Although “a rose by any other name would smell as sweet”, as Shakespeare penned, the particular names that we establish and use are important. We name our children, our pets, and sometimes even our cars or houses, and we do this to communicate with one another more clearly and precisely about those individuals or entities. Groups of individual organisms, or named taxa in biological nomenclature, can indicate the hierarchical nature of these individuals in groups, and groups clustered in other, more inclusive, groups—or they can indicate which groups are related to others through common ancestry. The system of rank-based nomenclature commonly in use was developed by Carl Linnaeus in the 1730s, based on a hierarchy of perceived similarities and differences among organisms, primarily in morphology and development. From an evolutionary perspective, limitations in information retrieval from the Linnean system of classification have led to the development of a new code of phylogenetic nomenclature, the PhyloCode, in which names are delimited in a way to impart information about evolutionary relationships.

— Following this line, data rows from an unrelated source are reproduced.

(** * AthleticsUtils: a shallow embedding of the calculators and of the
      scoring-table extractor, with the properties proved about them.

    The development follows the layout of the repository:

    - [Js]: the fragment of the JavaScript runtime the sources rely on
      (numbers, [parseFloat], [parseInt], [toFixed], string helpers);
    - [Lookup]: [calculators/performance-lookup.js];
    - [Extractor]: [tools/scoring-table-extractor/index.js];
    - [PaceFormatter]: [utils/pace-formatter.js];
    - [Collapsible]: [utils/collapsible-section.js];
    - [PaceEngine]: [calculators/pace-calculator.js];
    - [PacePage]: the parts of [pages/pace-calculator.js] that compute
      splits and install the collapsible panels;
    - [Merge]: the extractor's tables in a run with [--merge];
    - [SplitTurns]: the two split loops, turn by turn, in binary64.

    Numbers.  A JavaScript number is modelled as a rational, plus the three
    special values [NaN], [+Infinity] and [-Infinity] where the code can
    observe them; the sign of zero is not represented.  [Js.binary64]
    rounds a rational to the nearest binary64 number, ties to even, and
    [add64], [sub64], [mul64] and [div64] are the rounded operations.  The
    lookup ([Lookup]) and the turns of the split loops ([SplitTurns]), where
    a rounding decides the outcome, are embedded with the rounded
    operations.  Elsewhere arithmetic is exact, and the pace engine, whose
    functions are only ever called on finite numbers, is embedded over [Q]
    directly: what is proved there of a computed number holds of the
    program up to rounding.

    Strings.  A string is the sequence of the bytes of its UTF-8 form, so
    that the white space beyond ASCII can be told apart. *)

From Stdlib Require Import ZArith QArith Qpower Qround Qabs List String Ascii.
From Stdlib Require Import Lia Bool.
From Stdlib Require Import DecimalString Sorting.Sorted Permutation Lqa.
From stdpp Require Import gmap strings list.

Local Open Scope string_scope.
Local Open Scope Z_scope.

(* ===================================================================== *)
(** * The JavaScript fragment                                             *)
(* ===================================================================== *)

Module Js.

(** ** Numbers *)

Inductive number : Type :=
| NaN
| PInf
| NInf
| Fin (q : Q).

Definition isNaN (n : number) : bool :=
  match n with NaN => true | _ => false end.

Definition Qltb (x y : Q) : bool :=
  match (x ?= y)%Q with Lt => true | _ => false end.

(** [Boolean(n)] for a number: false for [NaN] and for zero. *)
Definition truthy (n : number) : bool :=
  match n with
  | NaN => false
  | PInf | NInf => true
  | Fin q => negb (Qeq_bool q 0)
  end.

Definition neg (n : number) : number :=
  match n with
  | NaN => NaN
  | PInf => NInf
  | NInf => PInf
  | Fin q => Fin (- q)
  end.

Definition add (a b : number) : number :=
  match a, b with
  | NaN, _ | _, NaN => NaN
  | Fin x, Fin y => Fin (x + y)
  | PInf, NInf | NInf, PInf => NaN
  | PInf, _ | _, PInf => PInf
  | NInf, _ | _, NInf => NInf
  end.

Definition sub (a b : number) : number := add a (neg b).

(** [Math.abs] *)
Definition abs (n : number) : number :=
  match n with
  | NaN => NaN
  | PInf | NInf => PInf
  | Fin q => Fin (Qabs q)
  end.

(** [a < b]; every comparison with [NaN] is false. *)
Definition ltb (a b : number) : bool :=
  match a, b with
  | NaN, _ | _, NaN => false
  | Fin x, Fin y => Qltb x y
  | NInf, NInf | PInf, _ | _, NInf => false
  | NInf, _ | _, PInf => true
  end.

Definition gtb (a b : number) : bool := ltb b a.

(** [a === b] on numbers. *)
Definition eqb (a b : number) : bool :=
  match a, b with
  | Fin x, Fin y => Qeq_bool x y
  | PInf, PInf | NInf, NInf => true
  | _, _ => false
  end.

Definition leb (a b : number) : bool :=
  match a, b with
  | NaN, _ | _, NaN => false
  | Fin x, Fin y => Qle_bool x y
  | NInf, _ | _, PInf => true
  | PInf, _ | _, NInf => false
  end.

Definition geb (a b : number) : bool := leb b a.

(** The sign of a number other than [NaN]; zero counts as positive, there
    being one zero only. *)
Definition negative (n : number) : bool := ltb n (Fin 0).

Definition isZero (n : number) : bool := eqb n (Fin 0).

Definition signed (minus : bool) : number := if minus then NInf else PInf.

Definition mul (a b : number) : number :=
  match a, b with
  | NaN, _ | _, NaN => NaN
  | Fin x, Fin y => Fin (x * y)
  | _, _ =>
      if isZero a || isZero b then NaN
      else signed (xorb (negative a) (negative b))
  end.

Definition div (a b : number) : number :=
  match a, b with
  | NaN, _ | _, NaN => NaN
  | Fin x, Fin y =>
      if Qeq_bool y 0 then
        if Qeq_bool x 0 then NaN else signed (Qltb x 0)
      else Fin (x / y)
  | Fin _, _ => Fin 0
  | _, Fin _ => signed (xorb (negative a) (negative b))
  | _, _ => NaN
  end.

(** Truncation towards zero. *)
Definition Qtrunc (q : Q) : Z :=
  if Qltb q 0 then Qceiling q else Qfloor q.

(** [a % b]: the remainder has the sign of the dividend. *)
Definition rem (a b : number) : number :=
  match a, b with
  | Fin x, Fin y =>
      if Qeq_bool y 0 then NaN else Fin (x - y * inject_Z (Qtrunc (x / y)))
  | Fin x, (PInf | NInf) => Fin x
  | _, _ => NaN
  end.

The subtitle—the continuing evolution of biological nomenclature—encapsulates well the content of this book and the development of the PhyloCode. The book is clearly written, thoughtful, quite dense in content but still easily readable, and packed with information that is not usually combined into a single volume. Michel Laurin is a vertebrate paleontologist at the Centre National de la Recherche Scientifique in France and has a first-hand appreciation for considering the importance of the extinction of groups of organisms as well as their origination. This dynamic perspective on evolution over long periods of “deep” geological time is helpful in understanding and explaining the purpose and value of a transition from a rank-based nomenclature to a phylogenetic nomenclature.
The book is divided into seven chapters, each with a different focus but with a temporal continuity in topics that leads readers through the history and development of rank-based nomenclature over the past 300+ years. In addition, a very useful glossary of terms is provided at the end of the book. Chapter 1 begins with a discussion of a variety of preliterate classifications, proceeds to Aristotle’s hierarchical but rank-free concept of classifying organisms, then to Linnaeus and his structure of absolute categories and binomial nomenclature, and ends with Darwin, Wallace, and the representation of evolutionary relationships in branching diagrams (“trees”). Chapter 2 discusses current rank-based codes of nomenclature and the concept of types. Chapter 3 moves to the more comprehensive understanding of modern phylogenetics and the delimitation of taxa, with examples from extant and extinct vertebrates, before reaching the conclusion that “ranks must go”. Chapter 4 introduces the principles of phylogenetic nomenclature and the development of the PhyloCode as a formal set of rules governing the naming of clades as taxa. The International Society for Phylogenetic Nomenclature was established in 2004 to communicate more broadly the nature and practice of phylogenetic nomenclature, and to encourage and facilitate its further development and utilization by evolutionary systematists and taxonomists. Chapter 5 compares this methodology to systems of nomenclature pertaining to time and space (stratigraphy and geography). Chapter 6 discusses several controversies that have arisen in the context of the PhyloCode, including possible instability of established rank-based names and the relationship of species names to clade names, among others. Finally, Chapter 7 ends with the statement that phylogenetic nomenclature is the logical outcome of progress in evolutionary biology, that its advent will be beneficial for evolutionary biology and that biological nomenclature necessarily develops through innovation and change.
Science itself is driven by innovation and curiosity. The Advent of PhyloCode provides a very useful and informative guide to the history and principles of phylogenetic nomenclature. I highly recommend this book to anyone deeply interested in the history of biology, nomenclature, and phylogenetics and its relationship to evolution, taxonomy, species concepts, and our changing perceptions of relationships among organisms. Lastly, this book is especially handy to be able to explain to anyone why birds are dinosaurs.